STORED DATA: Begin

(** ** Ports in text *)

Lemma itoa_digits_utoa fuel : forall n acc, 0 < n -> itoa_digits fuel n acc = utoa fuel n acc.
Proof.
  induction fuel as [|fuel IH]; intros n acc Hn; [done|]. cbn [itoa_digits utoa]. destruct (Z.ltb_spec 0 n); [|lia].
  destruct (Z.ltb_spec n 10) as [Hlt|Hge].
  - rewrite Z.div_small by lia. by destruct fuel.
  - apply IH. apply Z.div_str_pos. lia.
Qed.

Lemma itoa_Itoa n : 0 <= n -> itoa n = Itoa n.
Proof.
  intros Hn. unfold itoa, Itoa. destruct (Z.eqb_spec n 0) as [->|]; [done|]. destruct (Z.ltb_spec n 0); [lia|]. cbn [String.append].
  apply itoa_digits_utoa. lia.
Qed.

Lemma digit_not c d : is_digit c = true -> is_digit d = false -> Ascii.eqb c d = false.
Proof. intros Hc Hd. destruct (Ascii.eqb_spec c d); congruence. Qed.

Lemma forallb_weaken (p q : ascii -> bool) s : (forall c, p c = true -> q c = true) -> str_forallb p s = true -> str_forallb q s = true.
Proof. intros Hpq. induction s as [|c s IH]; [done|]. cbn. intros [Hc Hs]%andb_true_iff. by rewrite Hpq, IH. Qed.

Lemma mantissa_digits s : forall m v saw, parse_digits m s = Some v -> read_mantissa false s m 0 false saw = (v, 0, saw || negb (blank s), "").
Proof.
  induction s as [|c s IH]; intros m v saw; cbn [parse_digits read_mantissa]; [intros [= ->]; by rewrite orb_false_r|].
  destruct (is_digit c) eqn:Hc; [|done]. intros Hp. rewrite !digit_not by done. rewrite (IH _ v) by (rewrite <- Hp; f_equal; lia). cbn. by rewrite orb_true_r.
Qed.

Lemma lower_digits s : str_forallb is_digit s = true -> map_bytes lower_byte s = s.
Proof.
  induction s as [|c s IH]; [done|]. cbn. intros [Hc Hs]%andb_true_iff. rewrite (IH Hs). f_equal.
  revert Hc. clear. destruct c as [[] [] [] [] [] [] [] []]; vm_compute; congruence.
Qed.

Lemma parse_Itoa n : 0 <= n < 2 ^ 63 -> parse_digits 0 (Itoa n) = Some n.
Proof.
  intros Hn. pose proof (ParseInt_Itoa n Hn) as Hp. unfold ParseInt in Hp. pose proof (Itoa_digits n ltac:(lia)) as Hd. pose proof (Itoa_nonempty n) as Hne.
  destruct (Itoa n) as [|c s] eqn:E; [done|]. cbn [str_forallb] in Hd. apply andb_true_iff in Hd as [Hc _].
  assert (match String c s with String "-" s' => Z.opp <$> parse_nat s' | String "+" s' => parse_nat s' | _ => parse_nat (String c s) end
          = parse_digits 0 (String c s)) as Heq.
  { revert Hc. clear. destruct c as [[] [] [] [] [] [] [] []]; done. }
  rewrite Heq in Hp. destruct (parse_digits 0 (String c s)); [|done]. destruct (decide _); [|done]. exact Hp.
Qed.

Lemma strip_digits s : str_forallb is_digit s = true -> strip_sign s = (false, s).
Proof. destruct s as [|c s]; [done|]. cbn [str_forallb]. intros [Hc _]%andb_true_iff. revert Hc. clear. destruct c as [[] [] [] [] [] [] [] []]; done. Qed.

Lemma hex_digits (s : string) : str_forallb is_digit s = true ->
  match s with String "0" (String c (String d r)) => if Ascii.eqb (lower_byte c) "x" then (true, String d r) else (false, s) | _ => (false, s) end = (false, s).
Proof.
  intros Hs. destruct s as [|a [|c [|d r]]]; [done|by destruct a as [[] [] [] [] [] [] [] []]..|].
  cbn [str_forallb] in Hs. apply andb_true_iff in Hs as [_ [Hc _]%andb_true_iff].
  assert (Ascii.eqb (lower_byte c) "x" = false) as -> by (revert Hc; clear; destruct c as [[] [] [] [] [] [] [] []]; vm_compute; congruence).
  by destruct a as [[] [] [] [] [] [] [] []].
Qed.

Lemma read_float_Itoa n : 0 <= n < 2 ^ 53 -> read_float (Itoa n) = Some (Finite (of_int n)).
Proof.
  intros Hn. pose proof (Itoa_digits n ltac:(lia)) as Hd. unfold read_float. rewrite strip_digits, hex_digits by done.
  rewrite (mantissa_digits _ _ n) by (apply parse_Itoa; lia). assert (blank (Itoa n) = false) as -> by (destruct (Itoa n) eqn:E; [by apply Itoa_nonempty in E|done]).
  cbn [orb negb]. rewrite (forallb_weaken is_digit _ _ (fun c Hc => f_equal negb (digit_not c "_" Hc eq_refl)) Hd). cbn [orb].
  unfold finite. cbn [Z.sub Z.add Z.opp Z.max]. change (10 ^ Z.max 0 (0 - 0)) with 1. change (10 ^ Z.max 0 (- (0 - 0))) with 1. rewrite Z.mul_1_r.
  fold (of_int n). pose proof (of_int_exact n Hn) as He. pose proof (den_pos (of_int n)) as Hp. rewrite He.
  destruct (Z.leb_spec (2 ^ 1024 * den (of_int n)) (Z.abs (n * den (of_int n)))) as [Hle|]; [|done]. exfalso.
  rewrite Z.abs_eq in Hle by nia. apply Z.mul_le_mono_pos_r in Hle; [|lia]. assert (2 ^ 53 <= 2 ^ 1024) by (apply Z.pow_le_mono_r; lia). lia.
Qed.

Lemma ParseFloat_decimal n : 0 <= n < 2 ^ 53 -> ParseFloat (Itoa n) = Some (Finite (of_int n)).
Proof.
  intros Hn. pose proof (Itoa_digits n ltac:(lia)) as Hd. unfold ParseFloat. rewrite lower_digits, strip_digits by done.
  assert (forall t c r, t = String c r -> is_digit c = false -> String.eqb (Itoa n) t = false) as Hnot.
  { intros t c r -> Hc. destruct (String.eqb_spec (Itoa n) (String c r)) as [E|]; [|done]. rewrite E in Hd. cbn [str_forallb] in Hd. by rewrite Hc in Hd. }
  rewrite (Hnot "inf" "i"%char "nf"), (Hnot "infinity" "i"%char "nfinity"), (Hnot "nan" "n"%char "an") by done. cbn [orb]. by apply read_float_Itoa.
Qed.

(** A port written as a number. *)
Lemma number_port n o : 0 <= n < 2 ^ 31 -> parsePortList (Raw (Some (JInt n))) o = ([n], []).
Proof.
  intros Hn. unfold parsePortList, JInt, as_number. cbn [message]. rewrite ParseFloat_decimal by lia. unfold int_of, Trunc.
  rewrite of_int_exact by lia. pose proof (den_pos (of_int n)). rewrite Z.quot_mul by lia. rewrite bool_decide_true; [done|]. unfold fits. lia.
Qed.

(** Several ports, with commas between them. *)
Lemma port_parts_ok o ns : Forall (fun n => 0 <= n < 2 ^ 31) ns -> port_parts o (map itoa ns) = (ns, []).
Proof.
  induction 1 as [|n ns Hn _ IH]; [done|]. cbn [map port_parts]. rewrite itoa_Itoa by lia. pose proof (Itoa_digits n ltac:(lia)) as Hd.
  rewrite TrimSpace_plain by (revert Hd; apply forallb_weaken; intros c Hc; revert Hc; clear; destruct c as [[] [] [] [] [] [] [] []]; vm_compute; congruence).
  rewrite IH. destruct (String.eqb_spec (Itoa n) "") as [E|_]; [by apply Itoa_nonempty in E|].
  assert (Contains (Itoa n) "-" = false) as ->.
  { clear - Hd. unfold Contains. assert (Index (Itoa n) "-" = None) as ->; [|done]. revert Hd. generalize (Itoa n). induction s as [|c s IH]; [done|].
    cbn [str_forallb]. intros [Hc Hs]%andb_true_iff. specialize (IH Hs). unfold Index in *. cbn [String.index String.prefix].
    destruct (ascii_dec "-" c) as [<-|_]; [done|]. by rewrite IH. }
  by rewrite ParseInt_Itoa by lia.
Qed.

Lemma text_ports ns o : ns <> [] -> Forall (fun n => 0 <= n < 2 ^ 31) ns -> parsePortList (Raw (Some (JString (joinInts ns)))) o = (ns, []).
Proof.
  intros Hne Hns. unfold parsePortList, as_number. cbn [message]. unfold joinInts. rewrite (split_at_Join "," (map itoa ns)).
  - by apply port_parts_ok.
  - by destruct ns.
  - apply Forall_map. eapply Forall_impl; [exact Hns|]. intros n Hn. cbv beta in Hn. rewrite itoa_Itoa by lia.
    apply (forallb_weaken is_digit); [|apply Itoa_digits; lia]. cbv beta. intros c Hc. by rewrite digit_not.
Qed.
End Ports.

(** ** Certificates in lines *)

Module Lines.

(** The text without a line feed at its end. *)
Fixpoint chomp (s : string) : string :=
  match s with
  | "" => ""
  | String c s' => match s' with "" => if Ascii.eqb c "010" then "" else s | _ => String c (chomp s') end
  end.

Definition no_feed (s : string) : bool := str_forallb (fun c => negb (Ascii.eqb c "010")) s.

Lemma chomp_plain s : no_feed s = true -> chomp s = s.
Proof.
  unfold no_feed. induction s as [|c s IH]; [done|]. cbn [str_forallb]. intros [Hc%negb_true_iff Hs]%andb_true_iff. cbn [chomp]. destruct s; [by rewrite Hc|]. by rewrite IH.
Qed.

Lemma chomp_app a c s : chomp (a ++ String c s) = a ++ chomp (String c s).
Proof. induction a as [|x a IH]; [done|]. cbn [String.append chomp]. destruct (a ++ String c s) eqn:E; [by destruct a|]. f_equal. exact IH. Qed.

Lemma chomp_feed s : s <> "" -> chomp (String "010" s) = String "010" (chomp s).
Proof. by destruct s. Qed.

Lemma no_feed_snoc a c : no_feed a = true -> Ascii.eqb c "010" = false -> no_feed (a ++ String c "") = true.
Proof. unfold no_feed. induction a as [|x a IH]; cbn; [by intros _ ->|]. intros [-> Ha]%andb_true_iff Hc. by rewrite IH. Qed.

Lemma pem_lines_join s : forall acc, no_feed acc = true -> Join (pem_lines acc s) (String "010" "") = chomp (acc ++ s) /\ (pem_lines acc s = [] <-> acc ++ s = "").
Proof.
  induction s as [|c s IH]; intros acc Ha; cbn [pem_lines].
  - rewrite str_app_nil_r, chomp_plain by done. destruct (String.eqb_spec acc "") as [->|]; done.
  - destruct (Ascii.eqb_spec c "010") as [->|Hc].
    + split; [|split; [done|by destruct acc]]. destruct (IH "" eq_refl) as [Hj He]. cbn [String.append] in *.
      destruct (pem_lines "" s) as [|l ls] eqn:E.
      * rewrite (proj1 He eq_refl), chomp_app. cbn. by rewrite str_app_nil_r.
      * assert (s <> "") as Hs by (intros Hs; by apply He in Hs).
        rewrite chomp_app, chomp_feed by done. rewrite <- Hj. reflexivity.
    + destruct (IH (acc ++ String c "")) as [Hj He]; [apply no_feed_snoc; [done|by apply Ascii.eqb_neq]|].
      rewrite <- !str_app_assoc in *. done.
Qed.

Lemma split_join pem : Join (default [] (splitPEMLines pem)) (String "010" "") = chomp pem.
Proof. unfold splitPEMLines. destruct (String.eqb_spec pem "") as [->|]; [done|]. by apply (pem_lines_join pem ""). Qed.
End Lines.

(** ** One inbound *)

Module Document.
Import Ports Lines.

Lemma decode_strings l : decode_all (map JString l) = Some l.
Proof. induction l as [|s l IH]; [done|]. cbn. by rewrite IH. Qed.

Lemma strings_read (l : list string) old : of_json (to_json l) old = Some l.
Proof. apply decode_strings. Qed.

Lemma get_hit_as {A} {C : Codec A} name n v (x y : A) rest :
  String.eqb (FoldKey n) name = true -> of_json v x = Some y -> get_from name (Some x) ((n, v) :: rest) = get_from name (Some y) rest.
Proof. intros Hn Hv. unfold get_from, is_key. cbn. by rewrite Hn, Hv. Qed.

Lemma one_read {A} {C : Codec A} j (x : A) old : of_json j zero = Some x -> of_json (JArray [j]) old = Some [x].
Proof. intros Hj. cbn. by rewrite Hj. Qed.

Lemma pointer_read {A} {C : Codec A} ms (x : A) : of_json (JObject ms) zero = Some x -> of_json (JObject ms) (None : option A) = Some (Some x).
Proof. intros Hj. cbn. by rewrite Hj. Qed.

Create HintDb read.
#[local] Hint Resolve strings_read one_read pointer_read : read.
#[local] Hint Extern 9 (of_json _ _ = _) => reflexivity : read.

(** The members of a struct, one after the other. *)
Ltac field :=
  lazymatch goal with
  | |- @get_from ?A ?C ?n (Some ?x) ((?k, ?v) :: ?r) = _ =>
      let b := eval vm_compute in (String.eqb (FoldKey k) n) in
      lazymatch b with
      | true => etransitivity; [eapply (@get_hit_as A C n k v x _ r eq_refl); solve [eauto with read nocore]|]; field
      | false => etransitivity; [apply (@NodeWire.NodeWire.get_cons_skip A C n k v (Some x) r eq_refl)|]; field
      end
  | |- _ => reflexivity
  end.

Ltac fields :=
  repeat match goal with
  | |- (get_from _ _ _ ≫= _) = _ => eapply bind_some; [field|cbv beta]
  end.

Lemma pem_read pem old : of_json (to_json (splitPEMLines pem)) old = Some (default [] (splitPEMLines pem)).
Proof. destruct (splitPEMLines pem) as [l|]; [|done]. apply strings_read. Qed.
#[local] Hint Resolve pem_read : read.
Lemma acceptable_saved now q dto : acceptable q (saved_at now dto) <-> acceptable q dto.
Proof.
  assert (validateCoreConfig (saved_at now dto) = validateCoreConfig dto) as Hv by (destruct dto; reflexivity).
  assert (forall n, NodeAdmin.node_conflict (saved_at now dto) n = NodeAdmin.node_conflict dto n) as Hn.
  { intros n. unfold NodeAdmin.node_conflict. destruct (parseCoreOverrides _) as [o|]; [|done]. destruct (isZero o); [done|]. f_equal.
    unfold validateCoreOverrides. assert (validateCoreConfig (apply o (saved_at now dto)) = validateCoreConfig (apply o dto)) as ->; [|done].
    unfold apply. destruct (isZero o); [exact Hv|]. destruct dto. reflexivity. }
  assert (forall l, each (NodeAdmin.node_conflict (saved_at now dto)) l = each (NodeAdmin.node_conflict dto) l) as He.
  { induction l as [|n l IH]; [done|]. cbn [each]. by rewrite Hn, IH. }
  unfold acceptable. rewrite Hv, He. by destruct dto.
Qed.

Lemma na_call_ok {A} (f : NodeAdmin.St -> result callerr (NodeAdmin.St * A)) q q' a :
  NodeAdmin.call f q = (q', Ok a) -> exists fs, f (NodeAdmin.set_faults fs q) = Ok (q', a).
Proof.
  unfold NodeAdmin.call. destruct (NodeAdmin.faults q) as [|[] fs]; [|done|];
    (destruct (f _) as [[q2 a2]|] eqn:E; [|done]); intros [= -> ->]; eauto.
Qed.

Lemma na_query_ok {A} (f : NodeAdmin.St -> result callerr A) q q' a :
  NodeAdmin.query f q = (q', Ok a) -> exists fs, q' = NodeAdmin.set_faults fs q /\ f q' = Ok a.
Proof. intros [fs Hf]%na_call_ok. exists fs. destruct (f _) eqn:E; [|done]. injection Hf as <- <-. by rewrite E. Qed.
Definition catalog_fa : list (string * string) := [
  ("btn.home", "🏠 خانه");
  ("btn.back", "🔙 بازگشت");
  ("btn.cancel", "✖️ انصراف");
  ("btn.yes", "✅ بله");
  ("btn.refresh", "🔄 بروزرسانی");
  ("btn.custom", "✏️ دلخواه");
  ("btn.system", "📊 سیستم");
  ("btn.users", "👥 کاربران");
  ("btn.newuser", "➕ کاربر جدید");
  ("btn.nodes", "🖥 نودها");
  ("btn.backup", "💾 پشتیبان‌گیری");
  ("btn.help", "❓ راهنما");
  ("btn.lang", "🌐 English");
  ("role.sudo", "مدیر ارشد");
  ("role.admin", "ادمین");
  ("refuse", "⛔ شما اجازهٔ استفاده از این ربات را ندارید.");
  ("home.title", "🏠 <b>کنسول مدیریت Rapido</b>" ++ nl ++ "وارد شده‌اید با <code>%s</code> · %s" ++ nl ++ nl ++ "یک گزینه را انتخاب کنید یا نام کاربری را برای جستجو بفرستید.");
  ("help.body", "❓ <b>راهنما</b>" ++ nl ++ nl ++ "• نام کاربری (یا بخشی از آن) را بفرستید تا جستجو شود." ++ nl ++ "• «کاربران» فهرست کاربران را با فیلتر وضعیت نشان می‌دهد." ++ nl ++ "• «کاربر جدید» با چند قدم کاربر می‌سازد." ++ nl ++ "• روی کارت هر کاربر: فعال/غیرفعال، ریست مصرف، تمدید، افزایش حجم، QR، یادداشت، لغو لینک و حذف." ++ nl ++ "• /start منوی اصلی را باز می‌کند و /cancel کار نیمه‌کاره را لغو می‌کند.");
  ("help.sudo", "• «نودها» وضعیت سرورها و تونل‌های WireGuard را نشان می‌دهد." ++ nl ++ "• «پشتیبان‌گیری» از پایگاه‌داده نسخهٔ پشتیبان می‌سازد و همین‌جا می‌فرستد.");
  ("st.active", "فعال");
  ("st.disabled", "غیرفعال");
  ("st.limited", "حجم تمام‌شده");
  ("st.expired", "منقضی");
  ("st.on_hold", "در انتظار");
  ("ns.connected", "متصل");
  ("ns.connecting", "در حال اتصال");
  ("ns.error", "خطا");
  ("ns.disabled", "غیرفعال");
  ("err.generic", "خطایی رخ داد. دوباره تلاش کنید.");
  ("err.auth", "حساب ادمین شما دیگر معتبر نیست.");
  ("err.forbidden", "دسترسی لازم را ندارید.");
  ("err.usernotfound", "کاربر پیدا نشد.");
  ("in.num_invalid", "عدد معتبر نیست. دوباره بفرستید.");
  ("in.toolong", "پیام خیلی طولانی است.");
  ("sys.title", "📊 <b>وضعیت سیستم</b>");
  ("sys.own_only", "(فقط کاربران شما)");
  ("sys.users", "👥 کاربران: <b>%d</b>");
  ("sys.by_status", "🟢 فعال %d · 🔴 غیرفعال %d · 🟠 حجم‌تمام %d · ⌛ منقضی %d · ⏸ در انتظار %d");
  ("sys.online", "🟢 آنلاین: <b>%d</b>");
  ("sys.traffic", "📈 ترافیک کل: ↑ %s · ↓ %s");
  ("sys.speed", "⚡ سرعت: ↑ %s/s · ↓ %s/s");
  ("sys.panel", "🖥 پنل: CPU %s · RAM %s از %s");
  ("sys.nodes", "🌐 نودها: <b>%d</b> از %d متصل");
  ("sys.tunnels_ok", "🔐 WireGuard: همهٔ تونل‌ها سالم‌اند");
  ("sys.tunnels_bad", "⚠️ WireGuard: %d تونل مشکل دارد");
  ("nodes.title", "🖥 <b>نودها</b>");
  ("nodes.panel_line", "🖥 <b>پنل</b>");
  ("nodes.none", "هیچ نودی ثبت نشده است.");
  ("nodes.status", "وضعیت: %s");
  ("nodes.stale", "⚠️ گزارش قدیمی است");
  ("nodes.nometrics", "هنوز گزارشی نرسیده است");
  ("nodes.more", "… و %d نود دیگر");
  ("wg.down", "قطع");
  ("wg.missing", "وجود ندارد");
  ("users.menu", "👥 <b>کاربران</b>" ++ nl ++ "یک فیلتر انتخاب کنید، یا بخشی از نام کاربری را بفرستید تا جستجو شود.");
  ("flt.all", "همه");
  ("list.title", "👥 <b>کاربران</b> · %s");
  ("list.search_title", "🔎 <b>نتایج جستجو</b> «%s»");
  ("list.count", "%d کاربر · صفحهٔ %d از %d");
  ("list.empty", "کاربری پیدا نشد.");
  ("card.usage", "📦 مصرف: %s / %s");
  ("card.unlimited", "نامحدود");
  ("card.expire", "📅 انقضا: %s (%s)");
  ("card.expire_never", "📅 انقضا: نامحدود");
  ("card.days_left", "%d روز مانده");
  ("card.expired_ago", "%d روز پیش منقضی شد");
  ("card.onhold", "⏸ در انتظار اولین اتصال (%d روز پس از اتصال)");
  ("card.online", "🕐 آخرین اتصال: %s");
  ("card.online_never", "🕐 آخرین اتصال: هرگز");
  ("card.owner", "🧑‍💼 مالک: %s");
  ("card.owner_none", "پنل (بدون ادمین)");
  ("card.note", "📝 یادداشت: %s");
  ("card.synced", "🔁 این کاربر توسط پنل «%s» مدیریت می‌شود");
  ("card.links", "🔗 لینک اشتراک:");
  ("card.nolinks", "🔗 لینک اشتراک در دسترس نیست.");
  ("card.nolinks_short", "لینکی در دسترس نیست");
  ("ago.now", "همین حالا");
  ("ago.min", "%d دقیقه پیش");
  ("ago.hour", "%d ساعت پیش");
  ("ago.day", "%d روز پیش");
  ("act.disable", "🔴 غیرفعال‌سازی");
  ("act.enable", "🟢 فعال‌سازی");
  ("act.reset", "♻️ ریست مصرف");
  ("act.extend", "📅 تمدید");
  ("act.data", "📦 افزایش حجم");
  ("act.qr", "📷 QR");
  ("act.note", "📝 یادداشت");
  ("act.revoke", "🔗 لغو لینک");
  ("act.delete", "🗑 حذف");
  ("confirm.reset", "♻️ مصرف %s صفر شود؟");
  ("confirm.revoke", "🔗 لینک اشتراک %s لغو و لینک تازه ساخته شود؟ لینک و کانفیگ‌های فعلی از کار می‌افتند.");
  ("confirm.delete", "🗑 کاربر %s برای همیشه حذف شود؟");
  ("done.disabled", "کاربر غیرفعال شد.");
  ("done.enabled", "کاربر فعال شد.");
  ("done.reset", "مصرف صفر شد.");
  ("done.revoked", "لینک اشتراک لغو و لینک تازه ساخته شد.");
  ("done.deleted", "حذف شد.");
  ("done.deleted_user", "🗑 کاربر %s حذف شد.");
  ("done.extended", "%d روز به انقضا اضافه شد.");
  ("done.data", "%s به حجم اضافه شد.");
  ("done.note", "یادداشت ذخیره شد.");
  ("done.qr", "کد QR ارسال شد.");
  ("ext.title", "📅 <b>تمدید %s</b>" ++ nl ++ "چند روز اضافه شود؟");
  ("ext.prompt", "تعداد روزی که باید اضافه شود را بفرستید (۱ تا ۳۶۵۰).");
  ("ext.unlimited", "این کاربر تاریخ انقضا ندارد؛ چیزی برای تمدید نیست.");
  ("dat.title", "📦 <b>افزایش حجم %s</b>" ++ nl ++ "چقدر اضافه شود؟");
  ("dat.prompt", "مقدار حجم را به گیگابایت بفرستید، مثلاً 5 یا 2.5.");
  ("dat.unlimited", "این کاربر حجم نامحدود دارد؛ چیزی برای افزودن نیست.");
  ("note.prompt", "یادداشت جدید را بفرستید (حداکثر ۵۰۰ بایت). برای پاک کردن یادداشت، «-» بفرستید.");
  ("note.toolong", "یادداشت بیش از ۵۰۰ بایت است.");
  ("nu.name", "➕ <b>کاربر جدید</b>" ++ nl ++ "نام کاربری را بفرستید (۳ تا ۳۲ کاراکتر: حروف انگلیسی، عدد و _ ).");
  ("nu.name_invalid", "نام کاربری معتبر نیست: ۳ تا ۳۲ کاراکتر از حروف انگلیسی، عدد و _ .");
  ("nu.tmpl", "➕ %s" ++ nl ++ "یک قالب انتخاب کنید یا بدون قالب ادامه دهید.");
  ("nu.no_tmpl", "بدون قالب (تنظیم دستی)");
  ("nu.limit", "➕ %s" ++ nl ++ "📦 حجم را به گیگابایت انتخاب کنید یا عدد را بفرستید (∞ = نامحدود).");
  ("nu.days", "➕ %s" ++ nl ++ "📅 مدت اشتراک را به روز انتخاب کنید یا عدد را بفرستید (∞ = نامحدود).");
  ("nu.days_short", "%d روز");
  ("nu.confirm", "✅ <b>تأیید ساخت کاربر</b>");
  ("nu.summary_tmpl", "🧩 قالب: %s");
  ("nu.summary_limit", "📦 حجم: %s");
  ("nu.summary_life", "📅 مدت: %s");
  ("nu.summary_protocols", "🔌 پروتکل‌ها: %s");
  ("nu.create", "✅ ساخت کاربر");
  ("nu.created", "کاربر ساخته شد.");
  ("nu.expired", "این مرحله منقضی شد. دوباره از «کاربر جدید» شروع کنید.");
  ("nu.no_inbounds", "هنوز هیچ اینباندی روی پنل تعریف نشده است.");
  ("nu.change_name", "✏️ تغییر نام کاربری");
  ("nu.usebuttons", "برای این مرحله از دکمه‌ها استفاده کنید.");
  ("bk.confirm", "💾 از پایگاه‌داده نسخهٔ پشتیبان ساخته و برای شما ارسال شود؟");
  ("bk.create", "💾 ساخت و ارسال");
  ("bk.working", "⏳ در حال ساخت نسخهٔ پشتیبان…");
  ("bk.working_short", "در حال ساخت…");
  ("bk.done", "نسخهٔ پشتیبان ارسال شد.");
  ("bk.toolarge", "فایل پشتیبان (%s) برای ارسال از تلگرام بزرگ است؛ آن را از داشبورد دانلود کنید.");
  ("bk.fail", "ساخت نسخهٔ پشتیبان ناموفق بود: %s");
  ("bk.sendfail", "نسخهٔ پشتیبان ساخته شد ولی ارسال آن به تلگرام ناموفق بود.")
].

STORED DATA: End

• [WHAT THE TASK REQUIRES]: Start at the first line of the entries and stop at the line with "intros Hn. unfold itoa, Itoa.". Retype each of those lines exactly, both ends included.

• [EXERCISE RESULT]:
(** ** Ports in text *)

Lemma itoa_digits_utoa fuel : forall n acc, 0 < n -> itoa_digits fuel n acc = utoa fuel n acc.
Proof.
  induction fuel as [|fuel IH]; intros n acc Hn; [done|]. cbn [itoa_digits utoa]. destruct (Z.ltb_spec 0 n); [|lia].
  destruct (Z.ltb_spec n 10) as [Hlt|Hge].
  - rewrite Z.div_small by lia. by destruct fuel.
  - apply IH. apply Z.div_str_pos. lia.
Qed.

Lemma itoa_Itoa n : 0 <= n -> itoa n = Itoa n.
Proof.
  intros Hn. unfold itoa, Itoa. destruct (Z.eqb_spec n 0) as [->|]; [done|]. destruct (Z.ltb_spec n 0); [lia|]. cbn [String.append].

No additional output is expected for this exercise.